The city of Johannesburg, South Africa, has shut down its website and e-services after a group called the Shadow Kill Hackers broke into its network and demanded four Bitcoin in ransom.
On Thursday night, the city posted on Twitter to inform residents of "a network breach which resulted in an unauthorised access to our information systems." The incident is under investigation by Johannesburg's cybersecurity experts, who are working to mitigate the damage and have taken several customer-facing systems, including digital services and e-billing, offline.
Another tweet, from a separate account, contains the ransom note itself: "All of your servers and data have been hacked. We have dozens of backdoors inside your city. We have control of everything in your city. We can shut off everything with a button. We also compromised all passwords and sensitive data, such as finance and personal population information."
If attack group doesn't have the ransom by Oct. 28, it says it will upload the stolen data to the Internet. Four Bitcoin amounts to about 437,500 South African Rand, or $30,000 USD.
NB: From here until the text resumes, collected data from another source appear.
Lemma release_effect c id agent owner token actor reason proposed term c' o' :
  keyed c → apply_release_ownership c agent owner token actor reason proposed term = Ok (c', o') →
  logical_time c < logical_time c' ∧ own_step (ReleaseOwnership id agent owner token actor reason proposed) c c'.
Proof.
  intros Hkey Hx. unfold apply_release_ownership in Hx. run_inv. bool_hyps.
  match goal with H : holds_lease ?x _ _ = true |- _ => apply holds_lease_spec in H as (Hst & <- & <-); rename x into o1 end.
  split; [done|]. by eapply (OwnReleasedBy _ _ _ id agent).
Qed.

(** The releases of a revocation change the ownerships of the list and nothing else. *)
Lemma release_loop_effect node actor reason term now l c c' :
  NoDup (ow_agent_id <$> l) → (∀ o, o ∈ l → ownerships c !! ow_agent_id o = Some o ∧ ow_owner o = node) →
  try_fold (release_owned node actor reason term now) l c = Ok c' →
  members c' = members c ∧ logical_time c' = logical_time c ∧
  (∀ o, o ∈ l → ∃ o', ownerships c' !! ow_agent_id o = Some o' ∧ same_lease o o' ∧ ow_state o' = OwnReleased) ∧
  (∀ a, a ∉ ow_agent_id <$> l → ownerships c' !! a = ownerships c !! a).
Proof.
  revert c. induction l as [|o l IH]; intros c Hnd Hl Hx; cbn [try_fold] in Hx.
  { injection Hx as <-. split_and!; try done. by intros o ?%elem_of_nil. }
  apply bind_Ok in Hx as (c1 & Hc1 & Hx). unfold release_owned in Hc1. run_inv. cbn in Hnd. apply NoDup_cons in Hnd as [Hni Hnd].
  match goal with H : try_fold _ l ?x = Ok _ |- _ => destruct (IH x) as (Hm & Ht & Hin & Hout); [done| |done|] end.
  - intros o2 Ho2. destruct (Hl o2) as [? ?]; [by right|]. split; [|done]. cbn. rewrite lookup_insert_ne; [done|].
    intros Heq. apply Hni. rewrite Heq. by apply list_elem_of_fmap_2.
  - destruct (Hl o) as [Ho Hown]; [by left|]. split_and!; [done|done| |].
    + intros o2 [->|Ho2]%elem_of_cons; [|by apply Hin]. rewrite Hout by done. cbn. rewrite lookup_insert_eq. eexists. split; [done|].
      by repeat split.
    + intros a [Ha1 Ha2]%not_elem_of_cons. rewrite Hout by done. cbn. by rewrite lookup_insert_ne.
Qed.
Lemma append_store_ok db l db' : store_ok db → contract db (OpAppend l) → run db (OpAppend l) = Ok db' → store_ok db'.
Proof.
  intros Hok [Hr Hh] (u1 & Hc%ensure_Ok & (s & _ & (u2 & _ & (log & Hx & [= <-])%bind_Ok)%bind_Ok)%bind_Ok)%bind_Ok.
  destruct Hok as [A1 A2 A3 A4 A5 A6]. rewrite Forall_forall in Hr. split; cbn; try done.
  - intros i e [?|[_ ?]]%(append_rows _ _ _ _ _ _ Hx); [by apply A3|done].
  - intros i p [e [?|[Hin Hi]]%(append_rows _ _ _ _ _ _ Hx)] Hp; [apply A4; [by eexists|done]|]. rewrite <- Hi. by apply (Hr e Hin).
  - eapply append_contiguous; try done. apply Forall_forall. intros e Hin. by apply Hr.
Qed.

Lemma purge_store_ok db log_id db' : store_ok db → contract db (OpPurge log_id) → run db (OpPurge log_id) = Ok db' → store_ok db'.
Proof.
  intros [A1 A2 A3 A4 A5 A6] Hb Hx. cbn in Hx. unfold purge in Hx. res_inv. split; cbn; try done.
  - by intros p [= <-].
  - intros i e [? _]%map_lookup_filter_Some. by apply A3.
  - intros i p [e [_ ?]%map_lookup_filter_Some] [= <-]. done.
  - apply contiguous_filter; [done|]. cbn. lia.
Qed.

Lemma truncate_store_ok db log_id db' : store_ok db → run db (OpTruncate log_id) = Ok db' → store_ok db'.
Proof.
  intros [A1 A2 A3 A4 A5 A6] Hx. cbn in Hx. unfold truncate in Hx. res_inv. split; cbn; try done.
  - intros i e [? _]%map_lookup_filter_Some. by apply A3.
  - intros i p [e [? _]%map_lookup_filter_Some] Hp. apply A4; [by eexists|done].
  - apply contiguous_filter; [done|]. cbn. lia.
Qed.
(** * crawler-server: a shallow embedding of [crawler_server/app.py]

    The service receives batches of crawled pages, pseudonymises the
    contributor's identifier, and stores the gzipped JSON of the batch in an
    object store under a key built from the date, the pseudonym, the second
    of the day and a random suffix.  Read handlers list and fetch what was
    stored, and one handler returns the batch kept in the module-level
    variable [last_batch].

    Conventions of the embedding:
    - a Python [str] is the list of its code points, a [bytes] object the
      list of its byte values, both over [Z];
    - Python [int] is [Z];
    - a handler is a function from the process state to an outcome and a new
      process state; an outcome is a returned value or a raised exception;
    - what a handler reads from its surroundings (clock, random source,
      whether the object store accepts the write) is a record [env] passed
      to it. *)

From Stdlib Require Import ZArith QArith List String Ascii Lia Bool Sorted Permutation.
From stdpp Require Import gmap list.
Import ListNotations.
Local Open Scope Z_scope.

(** ** Python strings and bytes *)

Module Py.

(** [str]: sequence of code points. [bytes]: sequence of values in 0..255. *)
Definition str := list Z.
Definition bytes := list Z.

(** A string literal of the source, as code points (all literals of the
    program are ASCII). *)
Definition lit (s : string) : str :=
  List.map (fun a => Z.of_N (N_of_ascii a)) (list_ascii_of_string s).

Definition is_code_point (c : Z) : bool := (0 <=? c) && (c <=? 1114111).
Definition is_surrogate (c : Z) : bool := (55296 <=? c) && (c <=? 57343).
Definition is_byte (b : Z) : bool := (0 <=? b) && (b <=? 255).

(** [len(s)] *)
Definition len {A} (s : list A) : Z := Z.of_nat (List.length s).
Around the same time as the attack, multiple banks also reported connectivity problems believed to be linked to cybercrime. Standard Bank and Absa are among those affected, reports local publiction BusinessDay. At least five banks are believed to be affected by the activity.
This is the second time Johannesburg has been hit with ransomware this year. In July attackers targeted City Power, a municipal entity delivering power to the entire city. The incident blocked residents from buying electricity, uploading invoices, and accessing City Power's website.